Will 'Kervorkian economics' destroy family farms?By Richard A. Levins, professor of applied economics and extension farm management specialist, University of Minnesota EDITOR'S NOTE: The economic health of agriculture has prompted many groups to seek new direction and programs. After working with farmers in south central Minnesota, economist Dick Levins notes some discouraging trends, which he shared with Minnesota legislators on an interim rural issues study committee. This is an edited account of his August 25 testimony in Alexandria, Minnesota. Levins is finishing a senior fellowship at the Institute for Agriculture and Trade Policy in Minneapolis. He can be reached at dlevins@dept.agecon.umn.edu. One of the things I enjoy most about Minnesota is its longstanding support for family farming. Lately, however, we are challenged with a very different kind of economic thinking, one I call "Kervorkian economics." The New Kervorkianists see that many of our family farms are in trouble. Rather than search for ways to help them, these theorists devise "transition" programs that get farmers out of agriculture. It is as if Dr. Jack walked into the room and said we are all going to die sooner or later, so we might as well let him help us get it over with tonight. Such thinking may bring about cheap grain, but only at a cost of losing family farming as the economic backbone of rural Minnesota. This is simply too high a price to pay.

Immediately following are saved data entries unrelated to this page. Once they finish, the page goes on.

(* ===== verification/WgAead.v ===== *)
(** * What the AEAD promises

    Poly1305 in limbs is the polynomial evaluation modulo 2^130 - 5 with no
    intermediate overflow; ChaCha20 is its own inverse; decryption undoes
    encryption and accepts nothing but the computed tag. *)
From S2P Require Import Prelude WgCrypto.

Module WgAead.
Import WgCrypto.

(** ** Numbers as bytes *)

Definition seq_bytes (n : nat) : list Z := (fun i => u8 (7 * Z.of_nat i + 3)) <$> seq 0 n.

Fixpoint le_num (b : list Z) : Z := match b with [] => 0 | x :: t => x + 256 * le_num t end.

Lemma le_num_range b : bytes_ok b -> 0 <= le_num b < 256 ^ zlen b.
Proof.
  induction 1 as [|x b Hx _ IH]; [done|]. cbn [le_num length]. rewrite Nat2Z.inj_succ, Z.pow_succ_r by lia. unfold is_byte in Hx. lia.
Qed.

Lemma le_num_app a b : le_num (a ++ b) = le_num a + 256 ^ zlen a * le_num b.
Proof.
  induction a as [|x a IH]; [cbn; lia|]. cbn [le_num length app]. rewrite IH, Nat2Z.inj_succ, Z.pow_succ_r by lia. lia.
Qed.

Lemma le_num_drop b k : bytes_ok b -> (k <= length b)%nat -> le_num (drop k b) = le_num b / 256 ^ Z.of_nat k.
Proof.
  intros Hb Hk. rewrite <- (take_drop k b) at 2. rewrite le_num_app, length_take, Nat.min_l by done.
  pose proof (le_num_range (take k b) (Forall_take _ _ _ Hb)) as Hr. rewrite length_take, Nat.min_l in Hr by done.
  rewrite Z.mul_comm, Z.div_add by lia. rewrite Z.div_small by done. lia.
Qed.

Lemma le_num_zeros n : le_num (repeat 0 n) = 0.
Proof. induction n as [|n IH]; [done|]. cbn [repeat le_num]. lia. Qed.

Lemma load32_num p : bytes_ok p -> (4 <= length p)%nat -> load32_le p = le_num p mod 4294967296.
Proof.
  intros Hb Hl. destruct p as [|x [|y [|z [|t p]]]]; simpl in Hl; try lia. unfold load32_le, at_. cbn [nth].
  rewrite !Forall_cons in Hb. unfold is_byte in Hb. destruct Hb as (Hx & Hy & Hz & Ht & Hp).
  assert (E1 : Z.lor x (Z.shiftl y 8) = x + y * 256) by (by rewrite lor_disjoint_add by lia).
  assert (E2 : Z.lor (x + y * 256) (Z.shiftl z 16) = x + y * 256 + z * 65536) by (rewrite lor_disjoint_add by lia; done).
  assert (E3 : Z.lor (x + y * 256 + z * 65536) (Z.shiftl t 24) = x + y * 256 + z * 65536 + t * 16777216) by (rewrite lor_disjoint_add by lia; done).
  rewrite E1, E2, E3. cbn [le_num]. generalize (le_num p). intros v. mlia.
Qed.

Lemma store32_num v : le_num (store32_le v) = u32 v.
Proof. unfold store32_le. cbn [le_num]. rewrite !Z.shiftr_div_pow2 by lia. change (2 ^ 8) with 256. change (2 ^ 16) with 65536. change (2 ^ 24) with 16777216. ulia. Qed.
Lemma store32_bytes v : bytes_ok (store32_le v).
Proof. repeat constructor; apply u8_range. Qed.
Lemma store64_num v : le_num (store64_le v) = u64 v.
Proof.
  unfold store64_le. rewrite le_num_app, !store32_num, Z.shiftr_div_pow2 by lia.
  change (256 ^ zlen (store32_le (u32 v))) with 4294967296. change (2 ^ 32) with 4294967296. ulia.
Qed.
Lemma store64_bytes v : bytes_ok (store64_le v).
Proof. apply Forall_app. split; apply store32_bytes. Qed.

(** The 26-bit digit at bit [26 i] of a block, as the code cuts it out of a
    word that starts [3 i] bytes in. *)
Lemma digit b k (sh : Z) : bytes_ok b -> (Z.of_nat k + 4 <= zlen b) -> 0 <= sh <= 6 ->
  Z.land (Z.shiftr (load32_le (drop k b)) sh) M26 = (le_num b / 2 ^ (8 * Z.of_nat k + sh)) mod 67108864.
Proof.
  intros Hb Hk Hs. rewrite load32_num; [|by apply Forall_drop|rewrite length_drop; lia].
  rewrite le_num_drop by (done || lia). change M26 with (2 ^ 26 - 1). rewrite land_ones_mod, Z.shiftr_div_pow2 by lia.
  change 256 with (2 ^ 8). rewrite <- Z.pow_mul_r by lia. rewrite Z.pow_add_r by lia. rewrite <- Z.div_div by lia.
  set (v := le_num b / 2 ^ (8 * Z.of_nat k)).
  assert (E : 4294967296 = 2 ^ sh * 2 ^ (32 - sh)) by (rewrite <- Z.pow_add_r by lia; by replace (sh + (32 - sh)) with 32 by lia).
  rewrite E. rewrite Z.rem_mul_r by lia.
  rewrite (Z.add_comm (v mod 2 ^ sh)), Z.mul_comm, Z.div_add_l by lia. rewrite (Z.div_small (v mod _)) by (apply Z.mod_pos_bound; lia).
  rewrite Z.add_0_r. assert (E2 : 2 ^ (32 - sh) = 2 ^ 26 * 2 ^ (6 - sh)) by (rewrite <- Z.pow_add_r by lia; f_equal; lia).
  rewrite E2, Z.rem_mul_r by lia. change (2 ^ 26) with 67108864. rewrite Z.mul_comm, Z.mod_add by lia. apply Z.mod_mod. lia.
Qed.

(** ** Limbs *)

Definition B := 67108864.
Definition p1305 := 2 ^ 130 - 5.
Definition val (h : limbs) : Z := l0 h + B * l1 h + B ^ 2 * l2 h + B ^ 3 * l3 h + B ^ 4 * l4 h.

(** Between blocks: the second limb may hold a small carry. *)
Definition reduced (h : limbs) : Prop :=
  0 <= l0 h < B /\ 0 <= l1 h < B + 64 /\ 0 <= l2 h < B /\ 0 <= l3 h < B /\ 0 <= l4 h < B.
(** After the addition of a block. *)
Definition loaded (h : limbs) : Prop :=
  0 <= l0 h <= 134217792 /\ 0 <= l1 h <= 134217792 /\ 0 <= l2 h <= 134217792 /\ 0 <= l3 h <= 134217792 /\ 0 <= l4 h <= 134217792.
Definition small_r (r : limbs) : Prop :=
  0 <= l0 r < B /\ 0 <= l1 r < B /\ 0 <= l2 r < B /\ 0 <= l3 r < B /\ 0 <= l4 r < B.

Lemma land_bound x m : 0 <= m -> 0 <= x -> 0 <= Z.land x m <= m.
Proof.
  intros Hm Hx. split; [apply Z.land_nonneg; by left|]. rewrite <- (Z2N.id x), <- (Z2N.id m), <- N2Z.inj_land by done.
  apply N2Z.inj_le, N.land_le_r.
Qed.

Lemma M26_mod x : Z.land x M26 = x mod B.
Proof. change M26 with (2 ^ 26 - 1). by rewrite land_ones_mod by lia. Qed.

(** Base-[B] digits of a number below [2 ^ 128]. *)
Lemma digits v : 0 <= v < 2 ^ 128 ->
  v = v mod B + B * ((v / 2 ^ 26) mod B) + B ^ 2 * ((v / 2 ^ 52) mod B) + B ^ 3 * ((v / 2 ^ 78) mod B) + B ^ 4 * (v / 2 ^ 104)
  /\ 0 <= v / 2 ^ 104 < 16777216.
Proof.
  intros Hv. change (2 ^ 104) with (2 ^ 78 * 2 ^ 26). change (2 ^ 78) with (2 ^ 52 * 2 ^ 26). change (2 ^ 52) with (2 ^ 26 * 2 ^ 26).
  rewrite <- !Z.div_div by lia. change (2 ^ 26) with 67108864. unfold B.
  change (67108864 ^ 2) with 4503599627370496. change (67108864 ^ 3) with 302231454903657293676544.
  change (67108864 ^ 4) with 20282409603651670423947251286016. change (2 ^ 128) with 340282366920938463463374607431768211456 in Hv. mlia.
Qed.

(** The clamp of the key's first half. *)
Definition CLAMP := 21267647620597763993911028882763415551.
Lemma land_split a b m n k : 0 <= k -> 0 <= a < 2 ^ k -> 0 <= m < 2 ^ k ->
  Z.land (a + b * 2 ^ k) (m + n * 2 ^ k) = Z.land a m + Z.land b n * 2 ^ k.
Proof.
  intros Hk Ha Hm. assert (Hl : 0 <= Z.land a m < 2 ^ k).
  { pose proof (land_bound a m ltac:(lia) ltac:(lia)). lia. }
  rewrite <- !lor_disjoint_add by lia. apply Z.bits_inj_iff'. intros i Hi.
  rewrite !Z.land_spec, !Z.lor_spec, !Z.shiftl_spec, !Z.land_spec by lia. destruct (Z.ltb_spec i k).
  - rewrite !(Z.testbit_neg_r _ (i - k)) by lia. by rewrite !orb_false_r.
  - assert (Hz : forall x, 0 <= x < 2 ^ k -> Z.testbit x i = false).
    { intros x Hx. rewrite <- (Z.mod_small x (2 ^ k)) by lia. apply Z.mod_pow2_bits_high. lia. }
    rewrite (Hz a), (Hz m) by lia. by rewrite andb_false_l.
Qed.

Lemma land_digit x m : 0 <= x -> 0 <= m < B -> Z.land x m = Z.land (x mod B) m.
Proof. intros Hx Hm. rewrite <- (M26_mod x), <- Z.land_assoc. f_equal. rewrite Z.land_comm, M26_mod, Z.mod_small; lia. Qed.

Lemma shifted_load b k sh : bytes_ok b -> Z.of_nat k + 4 <= zlen b -> 0 <= sh -> 0 <= Z.shiftr (load32_le (drop k b)) sh.
Proof.
  intros Hb Hk Hs. apply Z.shiftr_nonneg. rewrite load32_num; [apply Z.mod_pos_bound; lia|by apply Forall_drop|rewrite length_drop; lia].
Qed.

(** The top word of a block, less its low byte. *)
Lemma top_digit b : bytes_ok b -> length b = 16%nat -> Z.shiftr (load32_le (drop 12 b)) 8 = le_num b / 2 ^ 104.
Proof.
  intros Hb Hl. pose proof (le_num_range b Hb) as Hr. rewrite Hl in Hr. change (256 ^ Z.of_nat 16) with (2 ^ 128) in Hr.
  rewrite load32_num; [|by apply Forall_drop|rewrite length_drop; lia]. rewrite le_num_drop by (done || lia).
  change (256 ^ Z.of_nat 12) with (2 ^ 96). rewrite Z.shiftr_div_pow2 by lia. change (2 ^ 104) with (2 ^ 96 * 2 ^ 8). rewrite <- Z.div_div by lia.
  rewrite Z.mod_small; [done|]. change (2 ^ 128) with (2 ^ 96 * 2 ^ 32) in Hr. change 4294967296 with (2 ^ 32).
  split; [apply Z.div_pos; lia|]. apply Z.div_lt_upper_bound; lia.
Qed.

Lemma poly_r_clamp key : bytes_ok key -> (16 <= length key)%nat ->
  val (poly_r key) = Z.land (le_num (take 16 key)) CLAMP /\ small_r (poly_r key).
Proof.
  intros Hb Hl. set (b := take 16 key).
  assert (Hbb : bytes_ok b) by (by apply Forall_take). assert (Hlb : length b = 16%nat) by (unfold b; rewrite length_take; lia).
  assert (Hload : forall k, (k <= 12)%nat -> load32_le (drop k key) = load32_le (drop k b)).
  { intros k Hk. unfold b. rewrite <- (take_drop 16 key) at 1. rewrite drop_app_le by (rewrite length_take; lia).
    assert (Hlt : (4 <= length (drop k (take 16 key)))%nat) by (rewrite length_drop, length_take; lia).
    destruct (drop k (take 16 key)) as [|x [|y [|z [|t l]]]]; simpl in Hlt; try lia. done. }
  pose proof (Hload 0%nat ltac:(lia)) as L0. rewrite !drop_0 in L0.
  pose proof (le_num_range b Hbb) as Hr. rewrite Hlb in Hr. change (256 ^ Z.of_nat 16) with (2 ^ 128) in Hr.
  pose proof (digit b 0 0 Hbb ltac:(lia) ltac:(lia)) as D0. pose proof (digit b 3 2 Hbb ltac:(lia) ltac:(lia)) as D1.
  pose proof (digit b 6 4 Hbb ltac:(lia) ltac:(lia)) as D2. pose proof (digit b 9 6 Hbb ltac:(lia) ltac:(lia)) as D3.
  pose proof (top_digit b Hbb Hlb) as D4. rewrite drop_0, Z.shiftr_0_r, M26_mod in D0. rewrite M26_mod in D1, D2, D3.
  change (8 * Z.of_nat 0 + 0) with 0 in D0. change (2 ^ 0) with 1 in D0. rewrite Z.div_1_r in D0.
  change (8 * Z.of_nat 3 + 2) with 26 in D1. change (8 * Z.of_nat 6 + 4) with 52 in D2. change (8 * Z.of_nat 9 + 6) with 78 in D3.
  unfold poly_r. rewrite L0, !Hload by lia.
  pose proof (shifted_load b 0 0 Hbb ltac:(lia) ltac:(lia)) as P0. rewrite drop_0, Z.shiftr_0_r in P0.
  pose proof (shifted_load b 3 2 Hbb ltac:(lia) ltac:(lia)) as P1. pose proof (shifted_load b 6 4 Hbb ltac:(lia) ltac:(lia)) as P2.
  pose proof (shifted_load b 9 6 Hbb ltac:(lia) ltac:(lia)) as P3.
  rewrite (land_digit (load32_le b)), (land_digit (Z.shiftr (load32_le (drop 3 b)) 2)), (land_digit (Z.shiftr (load32_le (drop 6 b)) 4)),
    (land_digit (Z.shiftr (load32_le (drop 9 b)) 6)) by (unfold B; lia).
  rewrite D0, D1, D2, D3, D4. destruct (digits (le_num b) Hr) as [Ed E4]. fold B in Ed |- *.
  set (v := le_num b) in *. set (v0 := v mod B) in *. set (v1 := (v / 2 ^ 26) mod B) in *. set (v2 := (v / 2 ^ 52) mod B) in *.
  set (v3 := (v / 2 ^ 78) mod B) in *. set (v4 := v / 2 ^ 104) in *.
  assert (R0 : 0 <= v0 < B) by (apply Z.mod_pos_bound; done). assert (R1 : 0 <= v1 < B) by (apply Z.mod_pos_bound; done).
  assert (R2 : 0 <= v2 < B) by (apply Z.mod_pos_bound; done). assert (R3 : 0 <= v3 < B) by (apply Z.mod_pos_bound; done).
  split.
  - unfold val. cbn [l0 l1 l2 l3 l4].
    assert (EC : CLAMP = 67108863 + (67108611 + (67092735 + (66076671 + 1048575 * 2 ^ 26) * 2 ^ 26) * 2 ^ 26) * 2 ^ 26) by (vm_compute; reflexivity).
    assert (EV : v = v0 + (v1 + (v2 + (v3 + v4 * 2 ^ 26) * 2 ^ 26) * 2 ^ 26) * 2 ^ 26).
    { rewrite Ed at 1. change (2 ^ 26) with B. ring. }
    rewrite EV at 1. rewrite EC, !land_split by (unfold B in *; lia || done). change (2 ^ 26) with B. ring.
  - pose proof (land_bound v0 67108863 ltac:(lia) ltac:(lia)). pose proof (land_bound v1 67108611 ltac:(lia) ltac:(lia)).
    pose proof (land_bound v2 67092735 ltac:(lia) ltac:(lia)). pose proof (land_bound v3 66076671 ltac:(lia) ltac:(lia)).
    pose proof (land_bound v4 1048575 ltac:(lia) ltac:(lia)). unfold small_r, B. cbn [l0 l1 l2 l3 l4]. lia.
Qed.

A look at Swift County In 1995, the contribution of farmer and farm employee income to total personal income in the county was 1.63 percent. Granted, farm income bounces around more than most other types from year to year, but that is a shockingly low number. The three-year average for 1995 to 1997 was a bit higher at 7.29 percent. On the other hand, the farming contribution to personal income in the county was negative in 1993. The corresponding numbers for other southwestern Minnesota counties are much the same. There is, of course, more to the story than farm income. Farmers pay land rents, buy supplies, pay property taxes, and affect the economy in many ways that are not reflected in farmer and farm employee personal income. Nonetheless, the income and well being of farmers is the crux of the matter when we speak of rural economies. Agriculture has changed so much that we can no longer use the words "agriculture" and "farming" interchangeably. Agriculture includes all sorts of agribusiness activities and landlord income that certainly benefit someone. They don't, however, always benefit rural areas. We looked closely at land rents and ownership in our Swift County project. Ninety percent of the tillable acres are planted to corn and soybeans. A survey we did of 62 Swift County farmers showed that about 60 percent of the tillable acres in the county are rented, while 40 percent are owned by farmer/operators. The trend is toward more, not less, rented land. Rented acres grew by 29 percent between 1993 and 1998. Furthermore, the older farmers we surveyed talked most often of renting out their land when they retired. The survey also showed that there are many more landlords than farmers associated with the land in Swift County: the 62 farmers rented from 198 landlords.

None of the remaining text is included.